President Barack Obama today announced his intent to nominate Allison Macfarlane to be U.S. Nuclear Regulatory (NRC) commissioner and to designate her as NRC chair upon her appointment. Macfarlane is an associate professor of Environmental Science and Policy at George Mason University (GMU), a position she has held since 2006. Macfarlane served as a member of the Blue Ribbon Commission on America's Nuclear Future from March 2010 to January 2012.
Macfarlane received a B.Sc. from the University of Rochester and a Ph.D. in Geology from the Massachusetts Institute of Technology. She co-authored an article titled "Nuclear proliferation: Time to bury plutonium," which appears in the May 9, 2012, edition of Nature.
Macfarlane would serve the remainder of current NRC Chair Gregory Jaczko's term, which is set to expire at the end of June 2013. This past Monday, May 21, Jaczko announced that he would resign his position as soon as his successor is confirmed by the U.S. Senate.
This nomination will join President Obama's nomination of NRC Commissioner Kristine Svinicki for a second five-year term in awaiting action by the U.S. Senate. Svinicki's current term is set to expire at the end of June 2012. On May 14, the American Nuclear Society issued a statement urging the U.S. Senate to act promptly on Ms. Svinicki's nomination so that there is no interruption in her service.
Immediate reactions to the Macfarlane nomination
U.S. Sen. Harry Reid (D., Nev.) issued the following statement:
I am confident that like her predecessor, Dr. Allison Macfarlane will make preserving the safety and security of American citizens her top priority as chair of the Nuclear Regulatory Commission. Dr. Macfarlane's education and experience, in particular her service on the Blue Ribbon Commission on America's Nuclear Future, make her eminently qualified to lead the NRC for the foreseeable future. The nuclear industry has a perfect opportunity to demonstrate a commitment to safety by supporting Dr. Macfarlane's nomination.
I continue to have grave concerns about Kristine Svinicki's record on the commission. But I believe the best interests of the public would be served by moving the nominations of Dr. Macfarlane and Ms. Svinicki together before Ms. Svinicki's term expires at the end of June, to ensure that we have a fully functioning NRC. Republicans claim to share that goal, and I hope they will work with us to make it a reality.
Marv Fertel, president and chief executive officer of the Nuclear Energy Institute, issued the following statement:
The nuclear energy industry congratulates Professor Macfarlane on her selection by the president. She has been an active contributor to policy debates in the nuclear energy field for many years.

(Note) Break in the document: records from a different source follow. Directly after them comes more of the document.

(* ===== verification/LogCrash.v ===== *)
(** Transactions in the cache: a transaction is the list of blocks it changes,
    each pinned in the cache, and write_log() copies them to the log. *)

From stdpp Require Import functions.
From S2P Require Import Prelude Mem Riscv Locks Kalloc Vm Proc ProcFacts Kernel KernelFacts Sleeplock Bio BioRing BioFacts Bytes Log LogProps.

(** ** The operations the log builds on *)

Lemma bdata_eq i x s : geti (bufs s) i = Some x -> bdata i s = Done (b_data x) s.
Proof. intros Hx. unfold bdata. by rewrite (bind_done _ _ _ _ _ (elem_ok bufs "buf" i x s Hx)). Qed.

(** A loop over the transaction's blocks. *)
Lemma for_tail_spec (I : Z -> kernel -> Prop) body s :
  0 <= lh_n (klog s) -> I 0 s ->
  (forall t s1, 0 <= t < lh_n (klog s) -> klog s1 = klog s -> I t s1 ->
     exists s2, body t s1 = Done tt s2 /\ klog s2 = klog s /\ I (t + 1) s2) ->
  exists s', for_tail body s = Done tt s' /\ klog s' = klog s /\ I (lh_n (klog s)) s'.
Proof.
  intros Hn HI0 Hbody. unfold for_tail. unfold bind at 1. cbn [gets bindp].
  set (N := lh_n (klog s)) in *.
  assert (forall k t s1, N - t = Z.of_nat k -> 0 <= t -> klog s1 = klog s -> I t s1 ->
    exists s', loop (Datatypes.S k) (fun tail => bind (gets klog) (fun l =>
      if tail <? lh_n l then bind (body tail) (fun _ => continue (tail + 1)) else break tt)) t s1
      = Done tt s' /\ klog s' = klog s /\ I N s') as Hloop.
  { induction k as [|k IH]; intros t s1 Hk Ht Hl HI.
    - exists s1. split_and!; [|done|by replace N with t by lia]. apply loop_break.
      unfold bind at 1. cbn [gets bindp]. rewrite Hl. fold N. by rewrite (proj2 (Z.ltb_ge _ _)) by lia.
    - destruct (Hbody t s1) as (s2 & E & Hl2 & HI2); [lia|done..|].
      destruct (IH (t + 1) s2) as (s' & E' & Hl' & HI'); [lia|lia|done..|].
      exists s'. split_and!; [|done..]. erewrite loop_continue; [exact E'|].
      unfold bind at 1. cbn [gets bindp]. rewrite Hl. fold N. rewrite (proj2 (Z.ltb_lt _ _)) by lia.
      by rewrite (bind_done _ _ _ _ _ E). }
  apply Hloop; [lia|lia|done..].
Qed.

(** The disk after some more writes. *)
Definition dapp (d : diskstate) (ws : list (Z * list Z)) : diskstate :=
  d {{ d_writes ::= fun l => l ++ ws }}.

Lemma dapp_nil d : dapp d [] = d.
Proof. destruct d. unfold dapp. simpl. by rewrite app_nil_r. Qed.

Lemma dapp_app d ws ws' : dapp (dapp d ws) ws' = dapp d (ws ++ ws').
Proof. destruct d. unfold dapp. simpl. by rewrite <- app_assoc. Qed.

Lemma block_dapp d ws b : block (dapp d ws) b = last_write ws b (block d b).
Proof. destruct d. unfold block, dapp. simpl. apply last_write_app. Qed.

(** No other held buffer: bread's condition. *)
Lemma held_other D me r i x s b :
  bc D me r ({[i]} ∪ ∅) s -> geti (bufs s) i = Some x -> b_blockno x <> b ->
  forall j y, j ∈ ({[i]} ∪ ∅ : gset Z) -> geti (bufs s) j = Some y -> ~ for_block D b y.
Proof.
  intros Hi Hx Hne j y Hj Hy [_ Hb]. assert (j = i) as -> by set_solver. congruence.
Qed.

Section log.
Context (D me : Z).

#[local] Abbreviation bc := (bc D me).
#[local] Abbreviation content := (content D).
#[local] Abbreviation taken := (taken D me).

(** ** A transaction *)

(** The log of [s] describes the blocks [homes], logged from block [start]+1. *)
Record txn (l : logstate) (start : Z) (homes : list Z) : Prop := {
  tx_dev : l_dev l = D;
  tx_start : l_start l = start;
  tx_n : lh_n l = Z.of_nat (length homes);
  tx_homes : forall t h, homes !! t = Some h -> geti (lh_block l) (Z.of_nat t) = Some h;
  tx_nodup : NoDup homes;
  tx_out : forall h, h ∈ homes -> ~ (start <= h <= start + Z.of_nat (length homes));
}.

(** A block that is pinned in the cache. *)
Definition pinned (r : Z -> Z) (s : kernel) (h : Z) : Prop :=
  exists i x, geti (bufs s) i = Some x /\ for_block D h x /\ b_valid x <> 0 /\ 0 < r i.

(** A buffer to spare, and two of them. *)
Definition spare (r : Z -> Z) : Prop := exists j, (0 <= j < NBUF) /\ r j = 0.

Definition spare_pair (r : Z -> Z) : Prop :=
  exists j k, j <> k /\ (0 <= j < NBUF) /\ (0 <= k < NBUF) /\ r j = 0 /\ r k = 0.

Lemma spare_one r : spare r -> exists j, (0 <= j < NBUF) /\ r j = 0 /\ j ∉ (∅ : gset Z).
Proof. intros (j & Hj & Hr). exists j. set_solver. Qed.

Lemma spare_two r i : spare_pair r -> exists j, (0 <= j < NBUF) /\ r j = 0 /\ j ∉ ({[i]} ∪ ∅ : gset Z).
Proof.
  intros (j & k & Hne & Hj & Hk & Hr & Hr'). destruct (decide (j = i)) as [->|].
  - exists k. set_solver.
  - exists j. set_solver.
Qed.

Lemma pinned_cached r s h : pinned r s h -> exists j z, geti (bufs s) j = Some z /\ for_block D h z.
Proof. intros (j & z & Hz & Hb & _). by exists j, z. Qed.

Lemma pinned_step (P : Z -> Prop) r s s' h :
  stable P s s' ->
  (forall i x, geti (bufs s) i = Some x -> for_block D h x -> 0 < r i -> P i) ->
  pinned r s h -> pinned r s' h.
Proof.
  intros Hs HP (i & x & Hx & [Hd Hb] & Hv & Hr).
  destruct (Hs i x Hx Hv (HP i x Hx (conj Hd Hb) Hr)) as (y & Hy & E1 & E2 & E3 & E4).
  exists i, y. split_and!; [done|split; congruence|done|done].
Qed.

(** The held buffer of a pinned block is pinned. *)
Lemma pinned_held r h s i x b :
  bc r h s -> pinned r s b -> geti (bufs s) i = Some x -> for_block D b x -> 0 < r i.
Proof.
  intros Hi (j & y & Hy & Hb & _ & Hr) Hx Hbx.
  by rewrite (bc_uniq _ _ _ _ _ Hi i j x y b Hx Hy Hbx Hb).
Qed.

(** A taken buffer as a held one. *)
Lemma taken_here r h s b i y :
  taken r h s b i y -> is_Some (geti (bufs s) i) ->
  geti (bufs (with_buf i y s)) i = Some y.
Proof. intros Ht [x Hx]. apply geti_seti_eq. by eapply geti_Some_lt. Qed.

Lemma taken_is_Some r h s b i y : bc r h s -> taken r h s b i y -> is_Some (geti (bufs s) i).
Proof.
  intros Hi Ht. destruct (bc_ring _ _ _ _ _ Hi) as [order Hr]. apply (ring_geti _ order); [done|].
  pose proof (tk_range _ _ _ _ _ _ _ _ Ht). lia.
Qed.

(** A home is not the block of the log that it is copied to. *)
Lemma home_block s0 start homes t h :
  txn (klog s0) start homes -> homes !! t = Some h -> h <> start + Z.of_nat t + 1 /\ h ∈ homes.
Proof.
  intros Htx Ht. pose proof (list_elem_of_lookup_2 _ _ _ Ht) as Hin. split; [|done]. intros ->.
  apply (tx_out _ _ _ Htx _ Hin). apply lookup_lt_Some in Ht. lia.
Qed.

(** ** write_log *)

Context `{Fuel} `{DiskDriver} (n : nat) (Hfuel : fuel = Datatypes.S n).

(** memmove into a held buffer and bwrite it. *)
Lemma store_write_spec r h s i x b data :
  bc r h s -> i ∈ h -> geti (bufs s) i = Some x -> b_blockno x = b -> length data = bsize ->
  exists s1 s' x', bstore i 0 data s = Done tt s1 /\ bwrite i s1 = Done tt s' /\
    bc r h s' /\ (forall b', content s' b' = if decide (b' = b) then data else content s b') /\
    stable (fun j => j <> i) s s' /\ disk s' = disk (with_write b data s) /\ klog s' = klog s /\
    geti (bufs s') i = Some x' /\ b_blockno x' = b /\ b_data x' = data.
Proof.
  intros Hi Hih Hx Hb Hl.
  assert (splice 0 data (b_data x) = data) as Hsp.
  { apply splice_all. rewrite Hl. symmetry. by apply (bc_len _ _ _ _ _ Hi i). }
  pose proof (bstore_eq 0 data i x s Hx) as Hst. rewrite Hsp in Hst.
  pose proof (store_bc D me r h s i x data Hi Hih Hx Hl) as Hi1.
  pose proof (store_content D me r h s b i x data Hi Hih Hx Hb Hl) as Hc1.
  set (s1 := with_buf i (stored data x) s) in *.
  assert (geti (bufs s1) i = Some (stored data x)) as Hx1.
  { apply geti_seti_eq. by eapply geti_Some_lt. }
  pose proof (bwrite_eq D me n Hfuel r h s1 i _ Hi1 Hih Hx1) as Hw.
  destruct (bwrite_bc D me r h s1 i _ Hi1 Hih Hx1) as [Hi2 Hc2].
  change (b_blockno (stored data x)) with (b_blockno x) in *. rewrite Hb in *.
  exists s1, (with_write b data s1), (stored data x). split_and!; try done.
  - intros b'. by rewrite Hc2, Hc1.
  - by apply store_stable.
Qed.

Section write_log.
Context (r : Z -> Z) (s0 : kernel) (start : Z) (homes : list Z).
Context (Htx : txn (klog s0) start homes) (Hspare : spare r).

(** The writes of the first blocks of the log. *)
Definition log_writes (datas : list (list Z)) : list (Z * list Z) :=
  imap (fun u d => (start + Z.of_nat u + 1, d)) datas.

Definition datas : list (list Z) := content s0 <$> homes.

Record logging (t : nat) (s : kernel) : Prop := {
  lg_bc : bc r ∅ s;
  lg_pinned : forall h, h ∈ homes -> pinned r s h;
  lg_disk : disk s = dapp (disk s0) (log_writes (take t datas));
  lg_log : forall u h, (u < t)%nat -> homes !! u = Some h ->
    content s (start + Z.of_nat u + 1) = content s0 h;
  lg_other : forall b, ~ (start < b <= start + Z.of_nat (length homes)) -> content s b = content s0 b;
}.

Lemma write_log_body t h s1 :
  homes !! t = Some h -> klog s1 = klog s0 -> logging t s1 ->
  exists s2,
    bind (gets klog) (fun l =>
    bind (bread (l_dev l) (l_start l + Z.of_nat t + 1)) (fun to =>
    bind (lh_at l (Z.of_nat t)) (fun home =>
    bind (bread (l_dev l) home) (fun from =>
    bind (bdata from) (fun data =>
    bind (bstore to 0 data) (fun _ =>
    bind (bwrite to) (fun _ =>
    bind (brelse from) (fun _ => brelse to)))))))) s1 = Done tt s2 /\
    klog s2 = klog s0 /\ logging (t + 1) s2.
Proof.
  intros Ht Hl1 [Hi1 Hp1 Hd1 Hlg1 Ho1]. set (b := start + Z.of_nat t + 1).
  destruct (home_block s0 start homes t h Htx Ht) as [Hhb Hhin].
  (* the two reads *)
  destruct (bread_spec D me n Hfuel r ∅ s1 b Hi1) as (i1 & y1 & E1 & T1); [set_solver|by apply spare_one|].
  pose proof (taken_here _ _ _ _ _ _ T1 (taken_is_Some _ _ _ _ _ _ Hi1 T1)) as Hy1.
  set (s2 := with_buf i1 y1 s1) in *. pose proof (tk_bc _ _ _ _ _ _ _ _ T1) as Hi2.
  destruct (tk_block _ _ _ _ _ _ _ _ T1) as [Hdev1 Hbn1].
  assert (pinned r s2 h) as Hp2 by (apply (pinned_step (kept r ∅) r s1); [apply T1|by left|by apply Hp1]).
  destruct (bread_cached D me n Hfuel r ({[i1]} ∪ ∅) s2 h Hi2) as (i2 & y2 & E2 & T2);
    [apply (held_other D me _ _ _ _ _ Hi2 Hy1); rewrite Hbn1; by apply not_eq_sym|by eapply pinned_cached|].
  pose proof (taken_here _ _ _ _ _ _ T2 (taken_is_Some _ _ _ _ _ _ Hi2 T2)) as Hy2.
  set (s3 := with_buf i2 y2 s2) in *. pose proof (tk_bc _ _ _ _ _ _ _ _ T2) as Hi3.
  assert (i1 <> i2) as Hne by (pose proof (tk_new _ _ _ _ _ _ _ _ T2); set_solver).
  assert (geti (bufs s3) i1 = Some y1) as Hy1'.
  { unfold s3, with_buf. simpl. by rewrite geti_seti_ne. }
  assert (b_data y2 = content s0 h) as Hdata.
  { rewrite (tk_data _ _ _ _ _ _ _ _ T2), (tk_content _ _ _ _ _ _ _ _ T1). apply Ho1.
    intros Hin. apply (tx_out _ _ _ Htx h Hhin). lia. }
  assert (pinned r s3 h) as Hph.
  { apply (pinned_step (kept r ({[i1]} ∪ ∅)) r s2); [apply T2|by left|done]. }
  assert (0 < r i2) as Hr2 by apply (pinned_held _ _ _ _ _ _ Hi3 Hph Hy2), T2.
  (* the store and the write *)
  destruct (store_write_spec r _ s3 i1 y1 b (b_data y2) Hi3) as
    (s4 & s5 & x5 & E4 & E5 & Hi5 & Hc5 & Hs5 & Hd5 & Hk5 & Hx5 & Hxb5 & Hxd5); [set_solver|done|done| |].
  { rewrite Hdata. rewrite <- (Ho1 h); [by apply (content_len D me r ∅)|].
    intros Hin. apply (tx_out _ _ _ Htx h Hhin). lia. }
  destruct (Hs5 i2 y2 Hy2) as (y5 & Hy5 & F1 & F2 & F3 & F4); [rewrite (tk_valid _ _ _ _ _ _ _ _ T2); lia|done|].
  (* the releases *)
  destruct (brelse_spec D me n Hfuel r _ s5 i2 y5 Hi5) as (s6 & E6 & Hi6 & Hc6 & Hs6 & Hd6 & Hk6);
    [set_solver|done|lia|].
  destruct (Hs6 (fun _ => True) i1 x5 Hx5) as (x6 & Hx6 & G1 & G2 & G3 & G4); [|done|].
  { pose proof (bc_lock _ _ _ _ _ Hi5 i1 x5 Hx5) as Hlk. rewrite decide_True in Hlk by set_solver. lia. }
  destruct (brelse_spec D me n Hfuel r _ s6 i1 x6 Hi6) as (s7 & E7 & Hi7 & Hc7 & Hs7 & Hd7 & Hk7);
    [set_solver|done| |].
  { intros _. rewrite G4, G2, Hxb5, Hxd5, Hd6, Hd5, block_write. by rewrite decide_True. }
  exists s7. split_and!.
  - unfold bind at 1. cbn [gets bindp]. rewrite Hl1, (tx_dev _ _ _ Htx), (tx_start _ _ _ Htx). fold b.
    rewrite (bind_done _ _ _ _ _ E1). fold s2. unfold lh_at. rewrite (tx_homes _ _ _ Htx t h Ht).
    unfold bind at 1. cbn [ret bindp]. rewrite (bind_done _ _ _ _ _ E2). fold s3.
    rewrite (bind_done _ _ _ _ _ (bdata_eq i2 y2 s3 Hy2)).
    rewrite (bind_done _ _ _ _ _ E4), (bind_done _ _ _ _ _ E5), (bind_done _ _ _ _ _ E6). exact E7.
  - rewrite Hk7, Hk6, Hk5. done.
  - assert (({[i2]} ∪ ({[i1]} ∪ ∅)) ∖ {[i2]} ∖ {[i1]} = (∅ : gset Z)) as Hset by set_solver.
    rewrite Hset in Hi7. split.
    + done.
    + intros g Hg. apply (pinned_step (fun _ => True) r s6); [by apply Hs7|done|].
      apply (pinned_step (fun _ => True) r s5); [by apply Hs6|done|].
      apply (pinned_step (fun j => j <> i1) r s3); [done| |].
      * intros j z Hz Hb _ ->. assert (z = y1) as -> by congruence. destruct Hb as [_ Hb].
        apply (tx_out _ _ _ Htx g Hg). apply lookup_lt_Some in Ht. lia.
      * apply (pinned_step (kept r ({[i1]} ∪ ∅)) r s2); [apply T2|by left|].
        apply (pinned_step (kept r ∅) r s1); [apply T1|by left|by apply Hp1].
    + rewrite Hd7, Hd6, Hd5. change (disk (with_write b (b_data y2) s3)) with (dapp (disk s1) [(b, b_data y2)]).
      rewrite Hd1, dapp_app. f_equal.
      assert (datas !! t = Some (content s0 h)) as Hdt by (unfold datas; by rewrite list_lookup_fmap, Ht).
      rewrite Nat.add_1_r, (take_S_r _ _ _ Hdt). unfold log_writes. rewrite imap_app. simpl.
      pose proof (lookup_lt_Some _ _ _ Hdt). rewrite length_take, Nat.min_l, Nat.add_0_r, Hdata by lia. done.
    + intros u g Hu Hg. rewrite Hc7, Hc6, Hc5. case_decide as Heq.
      * assert (u = t) as -> by lia. congruence.
      * rewrite (tk_content _ _ _ _ _ _ _ _ T2), (tk_content _ _ _ _ _ _ _ _ T1). apply Hlg1; [|done].
        assert (u <> t); [|lia]. intros ->. done.
    + intros b' Hb'. rewrite Hc7, Hc6, Hc5, decide_False.
      * rewrite (tk_content _ _ _ _ _ _ _ _ T2), (tk_content _ _ _ _ _ _ _ _ T1). by apply Ho1.
      * intros ->. apply Hb'. apply lookup_lt_Some in Ht. lia.
Qed.

Lemma write_log_spec :
  bc r ∅ s0 -> (forall h, h ∈ homes -> pinned r s0 h) ->
  exists s', write_log s0 = Done tt s' /\ klog s' = klog s0 /\ logging (length homes) s'.
Proof.
  intros Hi Hp. unfold write_log.
  destruct (for_tail_spec (fun t s => logging (Z.to_nat t) s) (fun tail =>
    bind (gets klog) (fun l =>
    bind (bread (l_dev l) (l_start l + tail + 1)) (fun to =>
    bind (lh_at l tail) (fun home =>
    bind (bread (l_dev l) home) (fun from =>
    bind (bdata from) (fun data =>
    bind (bstore to 0 data) (fun _ =>
    bind (bwrite to) (fun _ =>
    bind (brelse from) (fun _ => brelse to))))))))) s0) as (s' & E & Hk & Hl).
  - rewrite (tx_n _ _ _ Htx). lia.
  - split; try done; [by rewrite dapp_nil|lia].
  - intros t s1 Ht Hk HI. rewrite (tx_n _ _ _ Htx) in Ht.
    destruct (lookup_lt_is_Some_2 homes (Z.to_nat t)) as [h Hh]; [lia|].
    destruct (write_log_body _ h s1 Hh Hk HI) as (s2 & E & Hk2 & HI2).
    rewrite Z2Nat.id in E by lia. exists s2. split_and!; [exact E|done|].
    by replace (Z.to_nat (t + 1)) with (Z.to_nat t + 1)%nat by lia.
  - exists s'. split_and!; [exact E|done|]. rewrite (tx_n _ _ _ Htx), Nat2Z.id in Hl. done.
Qed.
End write_log.
End log.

Given the importance of having a fully functioning, five-member commission to carry out the NRC's safety mission, the nuclear energy industry urges the administration to submit her confirmation paperwork as expeditiously as possible. It would not serve the public interest to have her nomination linger with the term of Commissioner Kristine Svinicki set to expire at the end of June. We urge the Senate to confirm both Commissioner Svinicki and Professor Macfarlane expeditiously.
The NRC must continue to be an effective, credible regulator if the nation is to maximize nuclear energy's role in achieving America's economic growth and energy security.